Recommendations for the EU and its Member States

While the scope for external actors to shape events in Thailand is limited, the EU and its member states should use what leverage they have to discourage actions that could lead to violence or even a general civil conflict that would put reconciliation and political pluralism further out of reach. Foremost, the EU should publicly declare that any recourse to excessive or deadly force against peaceful protesters will trigger a suspension of engagement on signing a long-awaited PCA or a free trade agreement. This step would, in effect, bring the EU’s stance back to where it was right after the 2014 coup, when Brussels decided it would not conclude a PCA with Bangkok or pursue free trade negotiations until Thailand had a democratically elected government. It was only in October 2019 that the EU’s Foreign Affairs Council conclusions indicated a decision to broaden engagement with Thailand, following the general election that May.

The process of working toward a new consensus on political legitimacy is likely to be contentious, but it need not be violent if authorities respect Thai citizens’ rights to peacefully seek change. In this regard, the EU and its member states should expand on their existing efforts to monitor the situation with respect to political and civil rights and liberties, including observing protests and physically witnessing trials of political activists and dissidents. They should issue clear public and private statements to the effect that restrictions on civil rights and human rights abuses will harm relations with the EU and its member states, as well as reverberate during Thailand’s Universal Periodic Review at the UN’s Human Rights Council in October 2021. The EU could also allocate funding to Thai human rights organisations and the UN to increase capacity to monitor developments in the country.

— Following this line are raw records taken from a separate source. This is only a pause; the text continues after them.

Definition get_basic_statistics (column_name : string) : M statistics :=
  col_idx <- get_column_index column_name ;;
  a <- get_data ;;
  column_data <- lift (arr_col a col_idx) ;;
  let clean_data := filter (fun x => notnan x = true) column_data in
  let mean := np_mean clean_data in
  let median := np_median clean_data in
  let std := np_std clean_data in
  mn <- lift (np_min clean_data) ;;
  mx <- lift (np_max clean_data) ;;
  ret (mk_statistics mean median std mn mx (length clean_data)).

(** The part [get_top_countries] and [get_bottom_countries] share: the
    countries and values of the rows whose value is not NaN. *)
Definition valid_rows (column_name : string) : M (list string * list float64) :=
  col_idx <- get_column_index column_name ;;
  a <- get_data ;;
  values <- lift (arr_col a col_idx) ;;
  let valid_indices := notnan <$> values in
  valid_values <- lift (mask_select valid_indices values) ;;
  names <- gets country_names ;;
  valid_countries <- lift (mask_select valid_indices names) ;;
  ret (valid_countries, valid_values).

Definition pick (valid_countries : list string) (valid_values : list float64)
    (sorted_indices : list nat) : result (list (string * float64)) :=
  mapR (fun i => c ← py_index valid_countries i; v ← py_index valid_values i; Ok (c, v))
    sorted_indices.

The process of working toward a new consensus on political legitimacy is likely to be contentious, but it need not be violent if authorities respect Thai citizens’ rights to peacefully seek change.

Finally, the EU and its member states could make available good offices and expertise to help foster a credible reconciliation process. Announced in late 2020, the government’s proposed reconciliation committee appeared dead on arrival, with activists and opposition parties rejecting it as a gambit to buy time and thwart substantive change. Such scepticism stems from experience: Thailand’s record with truth and reconciliation panels is not exactly encouraging. There could be utility in third-party sponsorship of a framework in which relevant actors are able to exchange views on the most sensitive and vexing issues confronting Thai society, about which dialogue is, at present, virtually impossible. Brussels and members states could start by engaging with the president of the National Assembly to exchange views on reconciliation and, if requested by the relevant parties, offer support to such a process. The EU has a strong record of supporting mediation, dialogue and national reconciliation, and member states renewed their commitment to such activities in a new concept endorsed in December 2020. Such a role would accord with the EU’s stated commitments to assist Thailand in lifting restrictions on freedom of expression and encouraging democratic pluralism.